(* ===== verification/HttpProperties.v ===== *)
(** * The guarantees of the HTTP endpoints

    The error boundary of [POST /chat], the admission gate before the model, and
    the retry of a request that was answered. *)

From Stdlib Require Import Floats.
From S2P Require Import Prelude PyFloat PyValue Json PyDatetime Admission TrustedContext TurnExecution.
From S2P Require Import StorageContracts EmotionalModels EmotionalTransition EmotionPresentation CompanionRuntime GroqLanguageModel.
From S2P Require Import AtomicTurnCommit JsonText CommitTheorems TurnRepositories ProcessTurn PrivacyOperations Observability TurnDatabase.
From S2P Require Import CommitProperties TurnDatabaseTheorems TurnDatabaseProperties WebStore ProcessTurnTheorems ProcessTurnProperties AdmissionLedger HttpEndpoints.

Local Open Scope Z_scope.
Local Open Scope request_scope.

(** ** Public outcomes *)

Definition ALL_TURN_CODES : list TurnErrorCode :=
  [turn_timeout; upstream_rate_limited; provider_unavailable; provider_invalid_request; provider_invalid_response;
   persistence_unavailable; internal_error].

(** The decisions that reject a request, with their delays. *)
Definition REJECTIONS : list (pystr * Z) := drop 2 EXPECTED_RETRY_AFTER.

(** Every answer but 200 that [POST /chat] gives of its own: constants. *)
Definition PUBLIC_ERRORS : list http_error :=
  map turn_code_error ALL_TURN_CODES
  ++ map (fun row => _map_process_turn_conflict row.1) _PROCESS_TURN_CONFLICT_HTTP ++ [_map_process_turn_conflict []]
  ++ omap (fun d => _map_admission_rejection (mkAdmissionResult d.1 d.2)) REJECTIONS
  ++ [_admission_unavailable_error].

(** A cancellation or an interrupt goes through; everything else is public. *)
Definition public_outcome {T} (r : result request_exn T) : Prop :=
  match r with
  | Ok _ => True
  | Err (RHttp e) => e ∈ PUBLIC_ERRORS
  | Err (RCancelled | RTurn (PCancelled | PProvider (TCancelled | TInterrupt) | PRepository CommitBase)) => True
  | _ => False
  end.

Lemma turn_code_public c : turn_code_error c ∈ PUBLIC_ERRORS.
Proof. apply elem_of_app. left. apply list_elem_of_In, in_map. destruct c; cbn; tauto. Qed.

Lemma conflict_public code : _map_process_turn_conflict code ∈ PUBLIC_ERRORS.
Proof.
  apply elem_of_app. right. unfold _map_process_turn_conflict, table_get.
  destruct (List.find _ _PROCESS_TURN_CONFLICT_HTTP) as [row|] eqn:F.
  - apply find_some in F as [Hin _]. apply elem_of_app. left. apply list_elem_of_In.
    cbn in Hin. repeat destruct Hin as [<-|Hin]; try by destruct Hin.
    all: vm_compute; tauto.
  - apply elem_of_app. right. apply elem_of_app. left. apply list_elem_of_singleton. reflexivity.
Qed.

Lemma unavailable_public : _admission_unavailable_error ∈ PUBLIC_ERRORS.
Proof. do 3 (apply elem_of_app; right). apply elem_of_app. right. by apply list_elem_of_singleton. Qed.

━━━━━━━━

» **Your task**: Within the material above, copy exactly the lines from the line that holds "(** ** Public outcomes *)" up to and including the line that holds "map turn_code_error ALL_TURN_CODES".

» **Response below**:
(** ** Public outcomes *)

Definition ALL_TURN_CODES : list TurnErrorCode :=
  [turn_timeout; upstream_rate_limited; provider_unavailable; provider_invalid_request; provider_invalid_response;
   persistence_unavailable; internal_error].

(** The decisions that reject a request, with their delays. *)
Definition REJECTIONS : list (pystr * Z) := drop 2 EXPECTED_RETRY_AFTER.

(** Every answer but 200 that [POST /chat] gives of its own: constants. *)
Definition PUBLIC_ERRORS : list http_error :=
  map turn_code_error ALL_TURN_CODES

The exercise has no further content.